Lunedì 12 ottobre, a meno di due settimane dall’apertura, all’interno del centro è scoppiata una rivolta, sedata dalla polizia in assetto antisommossa. I circa 75 reclusi hanno spaccato vetri, porte, finestre e rubinetterie, aprendo gli estintori e cercando di fuggire sul tetto. Due sembra che siano riusciti effettivamente a scappare, mentre quattro sono rimasti feriti nella repressione. Al momento sono in corso i lavori di ristrutturazione per riparare i danni causati dalla piccola sommossa. Per questo motivo la capienza è stata ridotta, prima a una manciata di reclusi (tra i 5 e gli 8), poi a 20-30. È difficile conoscere con precisione il numero delle persone trattenute, dato che il ricambio è molto rapido e le informazioni disponibili pubblicamente sono poche. Anche per questo il Naga ha fatto una richiesta formale di accesso agli atti alla Prefettura di Milano, chiedendo ad esempio quante persone sono già state rimpatriate, quante sono presenti al momento, qual è il numero di telefono con cui possono essere contattate dall’esterno. Venerdì 6 novembre, secondo la denuncia della campagna LasciateCIEntrare, 20 tunisini sono stati rimpatriati a suon di manganellate e gas lacrimogeno, dopo aver ricevuto un ordine di espulsione al termine della permanenza su una nave quarantena, senza nemmeno la possibilità di presentare domanda d’asilo. Alcuni di loro, per protesta, avevano ingerito alcuni pezzi di ferro, senza però ricevere assistenza medica.

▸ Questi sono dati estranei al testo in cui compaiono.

(* ===== verification/Login.v ===== *)
(** * Login: the dual-mode login / registration page

    Models [src/client/src/pages/Login.jsx].  The page keeps five pieces
    of React state ([form]): the mode [isCreateAccount], the three fields
    [name], [email], [password] and the [loading] flag that disables the
    submit button.  Its handler [onSubmitHandler] sets [loading], posts
    the credentials to [/register] or [/login], and on success fetches
    the profile through the context's [getUserData], sets [isLoggedIn],
    raises a success toast and navigates to ["/"]; a rejected post raises
    an error toast with the backend's message or ["Invalid credentials"];
    [finally] clears [loading].  The try/catch block is [submit_try], the
    whole handler [onSubmitHandler].

    [page] is the state one mounted Login page sees: the context's store,
    its own form and the router's location.  The browser lets the form be
    submitted only when the submit button is enabled ([disabled={loading}])
    and the fields pass HTML constraint validation ([required],
    [type="email"]): [can_submit].

    [render] is the JSX the page returns (links, heading, inputs, button,
    mode toggle), and [form_valid_view] the browser's constraint
    validation run over it.

    Theorems: the outcome of a submission for each kind of reply, the
    error message shown, the [finally] discipline on [loading], termination,
    what the validation of the rendered form accepts and the agreement of
    [form_valid] with it,
    and the behaviours the specification does not foresee (a 2xx status
    other than the expected one is ignored silently; a failed profile
    fetch after a successful login leaves the previous [userData]). *)

From S2P Require Import Prelude Json Async Gateway AppContext Email.
From Stdlib Require Import Ascii.
Local Open Scope auth_scope.

Record form : Type := {
  isCreateAccount : bool;
  name : string;
  email : string;
  password : string;
  loading : bool
}.

(** [useState(false)], [useState("")] x 3, [useState(false)] *)
Definition initial_form : form :=
  {| isCreateAccount := false; name := ""; email := ""; password := ""; loading := false |}.

Definition set_loading (b : bool) (f : form) : form :=
  {| isCreateAccount := isCreateAccount f; name := name f; email := email f;
     password := password f; loading := b |}.

(** Effects of the page's handler: the context's setters and toasts,
    [setLoading], and [navigate]. *)
Inductive leffect : Type :=
| Ctx (e : effect)
| SetLoading (b : bool)
| Navigate (path : string).

Abbreviation lhandler := (prog leffect request reply).
Lemma start_provider (p : lhandler) w : all_ops is_ctx p -> lock_inv w -> lock_inv (start Provider p w).
Proof.
  intros Hp Hw. unfold start. pose proof (run_ctx Provider p w Hp) as Hr.
  destruct (run _ p w) as [w' [[q k]|]]; destruct Hr as (E1 & E2 & E3 & Hk).
  - destruct Hw as [Hm Hf]. split; simpl.
    + intros n f Hl. rewrite E1 in Hl. rewrite login_tasks_app, length_app, E3, E2.
      rewrite decide_False by done. simpl. rewrite Nat.add_0_r. by apply Hm.
    + rewrite E3, E2. apply Forall_app. split; [done|]. repeat constructor. exact Hk.
  - by eapply lock_inv_ext.
Qed.

Lemma start_login n (p : lhandler) w :
  clears p -> lock_inv_running n w -> lock_inv (start (LoginInst n) p w).
Proof.
  intros Hp Hw. unfold start. pose proof (run_clears n p w Hp Hw) as Hr.
  destruct (run _ p w) as [w' [[q k]|]]; [|done].
  destruct Hr as [Hr Hk]. by apply running_append.
Qed.

(** ** Each event preserves the lock *)

Lemma clears_finally (p : lhandler) :
  all_ops not_loading p -> clears (pseq p (Op (SetLoading false) Done)).
Proof.
  induction p as [|e k IH|q k IH]; simpl; [done| |auto].
  intros [He Hk]. destruct e; [auto|done|auto].
Qed.
(** * dodo: a bank ledger (accounts, transactions, storage) in Go

    Shallow embedding of the account transaction engine
    ([AccountServiceImpl]: Deposit, Withdraw, Transfer, GetBalance,
    GetStatement), of the [Storage] interface and of its in-memory
    implementation [MemoryStorage].

    The repository holds the same code three times (one flat [main]
    package, and the layered packages [models], [errors], [interfaces],
    [services], [storage], [app]); the three copies of every function
    modelled here are textually identical up to package qualifiers.

    Modelling choices.
    - [float64] is Rocq's primitive binary64 [float]: [+], [-], [<=] and
      [<] are the IEEE 754 operations of Go, NaN and infinities included.
      Concrete runs evaluate them; general facts go through the standard
      library's specification of these operations ([FloatAxioms], over
      [SpecFloat]).
    - [*Account] is a location in a heap [gmap loc Account]; a location
      outside the heap stands for the nil pointer, and dereferencing it is
      a run-time panic (the computation yields [None]).
    - [map[string]*Account] is a [gmap string loc]: the storage keeps the
      pointer, not a copy, so later writes through the pointer are visible
      to whoever loads the account.
    - [time.Now()] reads a clock that belongs to the environment: the
      world carries the sequence of readings the clock will give and the
      number of readings taken so far.
    - Go standard-library functions whose result is only printed
      ([Time.Format], the [%.2f] verb) are fields of the class [GoLib]. *)

From Stdlib Require Import ZArith Floats String Ascii List Bool Lia.
From Stdlib Require Import DecimalString DecimalZ DecimalPos.
From stdpp Require Import gmap strings list fin_maps.

Open Scope string_scope.

(* ===================================================================== *)
(** * Go library *)
(* ===================================================================== *)

Class GoLib := {
  (** [time.Time] *)
  Time : Type;
  (** [func (t Time) UnixNano() int64] *)
  UnixNano : Time → Z;
  (** [func (t Time) Format(layout string) string] *)
  Time_Format : Time → string → string;
  (** [fmt.Sprintf("%.2f", x)] *)
  Sprintf_2f : float → string;
}.

(** [fmt.Sprintf("%d", n)] for an [int64]. *)
Definition Sprintf_d (n : Z) : string := NilZero.string_of_int (Z.to_int n).

(** The line feed of Go's ["\n"]. *)
Definition LF : string := String (ascii_of_nat 10) EmptyString.

(* ===================================================================== *)
(** * package errors *)
(* ===================================================================== *)

(** The four sentinel errors of the repository; [ErrIO] stands for an
    error value of another origin, as a [Storage] backend may return. *)
Inductive error :=
  | ErrInsufficientFunds
  | ErrInvalidAmount
  | ErrAccountNotFound
  | ErrSameAccountTransfer
  | ErrIO (msg : string).

(* ===================================================================== *)
(** * package models *)
(* ===================================================================== *)

(** [type TransactionType string] *)
Definition TransactionType := string.
Definition DepositTransaction : TransactionType := "DEPOSIT".
Definition WithdrawTransaction : TransactionType := "WITHDRAW".
Definition TransferTransaction : TransactionType := "TRANSFER".

Section Models.
Context `{GoLib}.

Record Transaction := {
  tx_ID : string;
  tx_Type : TransactionType;
  tx_Amount : float;
  tx_Timestamp : Time;
  tx_Message : string;
}.

Record Account := {
  ID : string;
  OwnerName : string;
  Balance : float;
  Transactions : list Transaction;
  CreatedAt : Time;
}.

Come iniziativa di monitoraggio su quanto accade nel Cpr la rete Mai più lager ha anche lanciato una “volante antirazzista”, che ha fatto la sua prima “passeggiata” di controllo attorno a via Corelli giovedì 29 ottobre. “Ovviamente c’era uno spiegamento di forze enorme”, racconta Teresa, “e hanno controllato i documenti a tutti”. Nel frattempo, prosegue faticosamente la via delle interlocuzioni istituzionali: “Già prima del primo lockdown abbiamo fatto un incontro alla Camera del Lavoro, con la Cgil e varie associazioni del mondo cattolico, per elaborare un documento pubblico e una presa di posizione condivisa.” L’intenzione è quella di coinvolgere anche Francesco Maisto, il garante dei detenuti del Comune di Milano, perché nella revisione dei decreti sicurezza dovrebbe esserci anche una delega ai garanti territoriali per l’esercizio di alcuni poteri finora riservati al garante nazionale, ma per ora non è stato specificato quali. “Anche solo la possibilità di entrare all’interno del centro con più facilità, raccogliere i reclami da parte dei detenuti, dare raccomandazioni: già questo aprirebbe uno spiraglio.” Nel frattempo, tra i tentennamenti della politica cittadina e le lotte inascoltate degli attivisti e della società civile, il Cpr di Milano resta aperto.